Multidirectional Polymer Waveguide Lattices for Enhanced Ultrawide-Angle Light Capture in Silicon Solar Cells

作     者：Ding, Nannan Hosein, Ian D. 

作者机构：Syracuse Univ Dept Biomed & Chem Engn Syracuse NY 13244 USA 

出 版 物：《ACS APPLIED ENERGY MATERIALS》 (ACS Appl. Ener. Mat.)

年 卷 期：2022年第5卷第8期

页      面：9980-9993页

核心收录：

基　　金：National Science Foundation [DMR-1903592] 3M Foundation (Non-Tenured Faculty Award, NTFA) College of Engineering and Computer Science at Syracuse University 

主　　题：polymers photopolymerization coatings solar cells energy optics waveguides 

摘      要：We report the synthesis and characterization of a polymer thin-film structure consisting of two intersecting broad-band optical waveguide lattices, and its performance in wide-angle optical energy collection and conversion in silicon solar cells. The structures are synthetically organized via the concurrent irradiation of photoreactive polymer blends by two arrays of intersecting, microscale optical beams transmitted through the medium. Through optical beam-induced photopolymerization and photo-polymerization-induced phase separation, well-organized lattices are produced comprising of cylindrical core-cladding waveguide architectures that intersect one another.
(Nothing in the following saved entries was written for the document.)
(* ===== verification/LsmCache.v ===== *)
(** * Block cache ([crates/dugite-lsm/src/cache.rs])

    The clock-sweep cache of decoded pages: the page map with its reference
    bits, the circular key list and the hand. [swap_remove] moves the last key
    into the evicted slot. An index [keys[hand]] out of range would panic; the
    invariant [cache_inv] rules it out and the definitions return the cache
    unchanged there. *)

From S2P Require Import Prelude Order Bytes LsmPage.
Local Open Scope nat_scope.

(** ** Definitions *)

(** [CacheKey { run_id, page_index }] *)
Abbreviation CacheKey := (Z * Z)%type.

Record CacheEntry := mkCacheEntry { ce_page : Page; ce_referenced : bool }.

Record BlockCache := mkCache {
  cmap : gmap CacheKey CacheEntry;
  ckeys : list CacheKey;
  hand : nat;
  capacity : nat;
}.

Definition cache_new (cap : nat) : BlockCache := mkCache ∅ [] 0 cap.

Definition cache_get (c : BlockCache) (key : CacheKey) : option Page * BlockCache :=
  match cmap c !! key with
  | Some e =>
      (Some (ce_page e),
       mkCache (<[key := mkCacheEntry (ce_page e) true]> (cmap c)) (ckeys c) (hand c) (capacity c))
  | None => (None, c)
  end.

Definition swap_remove {A} (i : nat) (l : list A) : list A :=
  match last l with
  | Some x => take (length l - 1) (<[i := x]> l)
  | None => l
  end.

(** [if !keys.is_empty() { hand %= keys.len() } else { hand = 0 }] *)
Definition fix_hand {A} (h : nat) (l : list A) : nat :=
  match l with [] => 0 | _ => h mod length l end.

(** Drop the key under the hand (and its map entry, if any). *)
Definition evict_at (c : BlockCache) (key : CacheKey) : BlockCache :=
  let ks := swap_remove (hand c) (ckeys c) in
  mkCache (delete key (cmap c)) ks (fix_hand (hand c) ks) (capacity c).

(** The sweep of [evict_one], [n] turns left. *)
Fixpoint evict_sweep (n len : nat) (c : BlockCache) : BlockCache :=
  match ckeys c !! hand c with
  | None => c
  | Some key =>
      match n with
      | O => evict_at c key
      | S n' =>
          match cmap c !! key with
          | Some e =>
              if ce_referenced e then
                evict_sweep n' len
                  (mkCache (<[key := mkCacheEntry (ce_page e) false]> (cmap c))
                     (ckeys c) ((hand c + 1) mod len) (capacity c))
              else evict_at c key
          | None => evict_at c key
          end
      end
  end.

Definition evict_one (c : BlockCache) : BlockCache :=
  match ckeys c with
  | [] => c
  | _ => evict_sweep (length (ckeys c) * 2) (length (ckeys c)) c
  end.

(** [while self.map.len() >= self.capacity { self.evict_one() }] *)
Fixpoint evict_while (fuel : nat) (c : BlockCache) : BlockCache :=
  match fuel with
  | O => c
  | S fuel' => if (capacity c <=? size (cmap c)) then evict_while fuel' (evict_one c) else c
  end.

Definition cache_insert (c : BlockCache) (key : CacheKey) (page : Page) : BlockCache :=
  if (capacity c =? 0) then c else
  match cmap c !! key with
  | Some _ =>
      mkCache (<[key := mkCacheEntry page true]> (cmap c)) (ckeys c) (hand c) (capacity c)
  | None =>
      let c := evict_while (size (cmap c)) c in
      mkCache (<[key := mkCacheEntry page true]> (cmap c)) (ckeys c ++ [key]) (hand c) (capacity c)
  end.

Definition invalidate_run (c : BlockCache) (run_id : Z) : BlockCache :=
  let ks := filter (λ k : CacheKey, k.1 ≠ run_id) (ckeys c) in
  mkCache (filter (λ kv : CacheKey * CacheEntry, kv.1.1 ≠ run_id) (cmap c)) ks
    (fix_hand (hand c) ks) (capacity c).

(** ** Invariant *)

(** The key list enumerates the map without repetition, and the hand points
    into it. *)
Record cache_inv (c : BlockCache) : Prop := {
  ci_nodup : NoDup (ckeys c);
  ci_keys k : k ∈ ckeys c ↔ is_Some (cmap c !! k);
  ci_hand : ckeys c = [] ∧ hand c = 0 ∨ hand c < length (ckeys c);
  ci_cap : size (cmap c) ≤ capacity c;
}.

(** The page cached under a key, if any. *)
Definition cached (c : BlockCache) (k : CacheKey) : option Page := ce_page <$> cmap c !! k.

Lemma swap_remove_perm {A} i (x : A) l :
  l !! i = Some x → l ≡ₚ x :: swap_remove i l.
Proof.
  intros Hi. unfold swap_remove.
  destruct l as [|z l] using rev_ind; [done|]. clear IHl.
  rewrite last_snoc, length_app. simpl. replace (length l + 1 - 1) with (length l) by lia.
  destruct (decide (i < length l)) as [Hlt|Hge].
  - rewrite lookup_app_l in Hi by done.
    rewrite insert_app_l by done.
    rewrite take_app_length' by (by rewrite length_insert).
    rewrite insert_take_drop by done.
    rewrite <-(take_drop_middle l i x Hi) at 1.
    rewrite <-app_assoc. simpl. rewrite <-Permutation_middle. constructor.
    rewrite (Permutation_app_comm _ [z]). simpl. by rewrite <-Permutation_middle.
  - assert (i = length l) as ->.
    { apply lookup_lt_Some in Hi. rewrite length_app in Hi. simpl in Hi. lia. }
    rewrite lookup_app_r, Nat.sub_diag in Hi by lia. simpl in Hi. simplify_eq.
    rewrite insert_app_r_alt, Nat.sub_diag by lia. simpl.
    rewrite take_app_length. symmetry. apply Permutation_cons_append.
Qed.

Lemma fix_hand_lt {A} h (l : list A) : l = [] ∧ fix_hand h l = 0 ∨ fix_hand h l < length l.
Proof.
  destruct l as [|x l]; [by left|right]. cbn [fix_hand].
  apply Nat.mod_upper_bound. simpl. lia.
Qed.

Lemma cache_size c : cache_inv c → length (ckeys c) = size (cmap c).
Proof.
  intros [Hnd Hk _ _]. rewrite <-size_dom, <-(size_list_to_set (C:=gset CacheKey) (ckeys c)) by done.
  f_equal. apply set_eq. intros k. rewrite elem_of_list_to_set, Hk, elem_of_dom. done.
Qed.

Lemma evict_at_spec c key :
  cache_inv c → ckeys c !! hand c = Some key →
  cache_inv (evict_at c key) ∧ S (size (cmap (evict_at c key))) = size (cmap c) ∧
  (∀ k p, cached (evict_at c key) k = Some p → cached c k = Some p).
Proof.
  intros Hinv Hkey. pose proof Hinv as [Hnd Hk Hh Hcap].
  pose proof (swap_remove_perm _ _ _ Hkey) as Hp.
  assert (is_Some (cmap c !! key)) as Hin by (apply Hk; by eapply list_elem_of_lookup_2).
  assert (NoDup (key :: swap_remove (hand c) (ckeys c))) as Hnd' by (by rewrite <-Hp).
  apply NoDup_cons in Hnd' as [Hni Hnd'].
  assert (S (size (delete key (cmap c))) = size (cmap c)) as Hsz.
  { rewrite map_size_delete. destruct Hin as [e He]. rewrite He.
    assert (size (cmap c) ≠ 0) by (apply map_size_ne_0_lookup_2 with key; by rewrite He).
    simpl. lia. }
  split_and!.
  - split; simpl.
    + done.
    + intros k. rewrite lookup_delete_is_Some, <-Hk.
      assert (k ∈ ckeys c ↔ k ∈ key :: swap_remove (hand c) (ckeys c)) as -> by (by rewrite Hp at 1).
      rewrite elem_of_cons. split; [|naive_solver].
      intros ?. split; [by intros -> | by right].
    + apply fix_hand_lt.
    + lia.
  - done.
  - intros k p. unfold cached, evict_at. cbn [cmap].
    destruct (decide (key = k)) as [->|]; [by rewrite lookup_delete_eq|by rewrite lookup_delete_ne].
Qed.

Lemma evict_sweep_spec n c :
  cache_inv c → ckeys c ≠ [] →
  let c' := evict_sweep n (length (ckeys c)) c in
  cache_inv c' ∧ S (size (cmap c')) = size (cmap c) ∧ capacity c' = capacity c ∧
  (∀ k p, cached c' k = Some p → cached c k = Some p).
Proof.
  revert c. induction n as [|n IH]; intros c Hinv Hne.
  all: pose proof Hinv as [Hnd Hk Hh Hcap]; destruct Hh as [[Hh _]|Hh]; [done|].
  all: destruct (lookup_lt_is_Some_2 _ _ Hh) as [key Hkey]; cbn [evict_sweep]; rewrite Hkey.
  { pose proof (evict_at_spec c key Hinv Hkey). naive_solver. }
  assert (is_Some (cmap c !! key)) as [e He] by (apply Hk; by eapply list_elem_of_lookup_2).
  rewrite He. destruct (ce_referenced e).
  2:{ pose proof (evict_at_spec c key Hinv Hkey). naive_solver. }
  set (c1 := mkCache _ _ _ _).
  assert (∀ k, cached c1 k = cached c k) as Hc1.
  { intros k. unfold cached, c1. cbn [cmap].
    destruct (decide (key = k)) as [->|]; [by rewrite lookup_insert_eq, He|by rewrite lookup_insert_ne]. }
  assert (size (cmap c1) = size (cmap c)) as Hs1 by (simpl; by rewrite map_size_insert, He).
  destruct (IH c1) as (H1 & H2 & H3 & H4); [|done|].
  - split; simpl; [done| | |].
    + intros k. rewrite Hk. destruct (decide (key = k)) as [->|].
      * rewrite lookup_insert_eq, He. naive_solver.
      * by rewrite lookup_insert_ne.
    + right. apply Nat.mod_upper_bound. lia.
    + change (size (cmap c1) ≤ capacity c). lia.
  - change (ckeys c1) with (ckeys c) in *. rewrite Hs1 in H2. split_and!; try done.
    intros k p Hp. apply H4 in Hp. by rewrite Hc1 in Hp.
Qed.

Lemma evict_one_spec c :
  cache_inv c → size (cmap c) ≠ 0 →
  cache_inv (evict_one c) ∧ S (size (cmap (evict_one c))) = size (cmap c) ∧
  capacity (evict_one c) = capacity c ∧
  (∀ k p, cached (evict_one c) k = Some p → cached c k = Some p).
Proof.
  intros Hinv Hs. pose proof (cache_size c Hinv) as Hlen.
  unfold evict_one. destruct (ckeys c) as [|k ks] eqn:E; [simpl in Hlen; lia|].
  rewrite <-E. apply evict_sweep_spec; [done|congruence].
Qed.

Lemma evict_while_spec fuel c :
  cache_inv c → 0 < capacity c → size (cmap c) ≤ fuel →
  let c' := evict_while fuel c in
  cache_inv c' ∧ size (cmap c') < capacity c' ∧ capacity c' = capacity c ∧
  (∀ k p, cached c' k = Some p → cached c k = Some p).
Proof.
  revert c. induction fuel as [|fuel IH]; intros c Hinv Hcap Hsz; cbn [evict_while].
  { split_and!; try done. lia. }
  destruct (Nat.leb_spec (capacity c) (size (cmap c))) as [Hle|Hlt].
  2:{ done. }
  destruct (evict_one_spec c Hinv ltac:(lia)) as (H1 & H2 & H3 & H4).
  destruct (IH (evict_one c)) as (H5 & H6 & H7 & H8); [done|lia|lia|].
  split_and!; try done.
  - congruence.
  - intros k p Hp. by apply H4, H8.
Qed.

Lemma cache_get_spec c key :
  cache_inv c →
  let '(r, c') := cache_get c key in
  r = cached c key ∧ cache_inv c' ∧ capacity c' = capacity c ∧ (∀ k, cached c' k = cached c k).
Proof.
  intros Hinv. pose proof Hinv as [Hnd Hk Hh Hcap]. unfold cache_get, cached.
  destruct (cmap c !! key) as [e|] eqn:He; [|done].
  split_and!; [done| |done|].
  - split; simpl; [done| |done|].
    + intros k. rewrite Hk. destruct (decide (key = k)) as [->|].
      * rewrite lookup_insert_eq, He. naive_solver.
      * by rewrite lookup_insert_ne.
    + by rewrite map_size_insert, He.
  - intros k. simpl. destruct (decide (key = k)) as [->|].
    + by rewrite lookup_insert_eq, He.
    + by rewrite lookup_insert_ne.
Qed.

(** Insertion keeps the invariant, in particular the bound on the number of
    cached pages, and introduces no page but the inserted one. *)
Lemma cache_insert_spec c key page :
  cache_inv c →
  let c' := cache_insert c key page in
  cache_inv c' ∧ capacity c' = capacity c ∧
  (capacity c ≠ 0 → cached c' key = Some page) ∧
  (∀ k p, cached c' k = Some p → k = key ∧ p = page ∨ cached c k = Some p).
Proof.
  intros Hinv. pose proof Hinv as [Hnd Hk Hh Hcap]. unfold cache_insert.
  destruct (Nat.eqb_spec (capacity c) 0) as [E|E]; [naive_solver|].
  assert (∀ c1 ks h k p, (∀ k p, cached c1 k = Some p → cached c k = Some p) →
    cached (mkCache (<[key:=mkCacheEntry page true]> (cmap c1)) ks h (capacity c1)) k = Some p →
    k = key ∧ p = page ∨ cached c k = Some p) as Hins.
  { intros c1 ks h k p Hsub. unfold cached at 1. cbn [cmap].
    destruct (decide (key = k)) as [->|].
    - rewrite lookup_insert_eq. simpl. intros. simplify_eq. by left.
    - rewrite lookup_insert_ne by done. intros. right. by apply Hsub. }
  destruct (cmap c !! key) as [e|] eqn:He.
  - split_and!; [|done| |].
    + split; simpl; [done| |done|].
      * intros k. rewrite Hk. destruct (decide (key = k)) as [->|].
        -- rewrite lookup_insert_eq, He. naive_solver.
        -- by rewrite lookup_insert_ne.
      * by rewrite map_size_insert, He.
    + intros _. unfold cached. cbn [cmap]. by rewrite lookup_insert_eq.
    + intros k p. apply Hins. done.
  - destruct (evict_while_spec (size (cmap c)) c) as (H1 & H2 & H3 & H4); [done|lia|done|].
    set (c1 := evict_while _ c) in *.
    assert (cmap c1 !! key = None) as Hn.
    { destruct (cmap c1 !! key) as [e|] eqn:Ee; [|done].
      specialize (H4 key (ce_page e)). unfold cached in H4. rewrite Ee, He in H4. naive_solver. }
    pose proof H1 as [Hnd1 Hk1 Hh1 Hc1].
    split_and!; [|done| |].
    + split; simpl.
      * apply NoDup_app. split_and!; [done| |apply NoDup_singleton].
        intros k Hk' ->%list_elem_of_singleton. apply Hk1 in Hk'. rewrite Hn in Hk'.
        by destruct Hk'.
      * intros k. rewrite elem_of_app, Hk1, list_elem_of_singleton.
        destruct (decide (key = k)) as [->|].
        -- rewrite lookup_insert_eq. naive_solver.
        -- rewrite lookup_insert_ne by done. naive_solver.
      * right. rewrite length_app. simpl. destruct Hh1 as [[_ ->]|Hh1]; lia.
      * rewrite map_size_insert, Hn. lia.
    + intros _. unfold cached. cbn [cmap]. by rewrite lookup_insert_eq.
    + intros k p. by apply Hins.
Qed.

Lemma cache_new_inv cap : cache_inv (cache_new cap).
Proof.
  split; simpl; [constructor| |by left|rewrite map_size_empty; lia].
  intros k. rewrite lookup_empty, elem_of_nil. split; [done|by intros []].
Qed.

Lemma invalidate_run_spec c id :
  cache_inv c →
  cache_inv (invalidate_run c id) ∧
  (∀ k p, cached (invalidate_run c id) k = Some p ↔ k.1 ≠ id ∧ cached c k = Some p).
Proof.
  intros [Hnd Hk Hh Hcap]. unfold invalidate_run. split.
  - split; simpl.
    + by apply NoDup_filter.
    + intros k. rewrite list_elem_of_filter, Hk. unfold is_Some.
      setoid_rewrite map_lookup_filter_Some. naive_solver.
    + apply fix_hand_lt.
    + etrans; [|done]. apply map_size_filter.
  - intros k p. unfold cached. cbn [cmap].
    rewrite !fmap_Some. setoid_rewrite map_lookup_filter_Some. naive_solver.
Qed.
The optical waveguide properties of the lattices transform the transmission characteristics of the polymer film so that incident optical energy is collected and transmitted along the waveguide axes, rather than their natural directions dictated by refraction, thereby creating efficient light-collecting capability. The embedded structures collectively impart their wide-angle acceptance ranges to enable the film to efficiently collect and interact with light over a large angular range (+/- 70 degrees). When employed as the encapsulant material for a commercial silicon solar cell, the novel light collection and transmission properties result in greater wide-angle conversion efficiency and electrical current density, compared to a single vertically aligned waveguide array. The sustained and greater conversion of light afforded by the encapsulating optical material promises to increase solar cell performance by enabling ultrawide-angle solar energy conversion.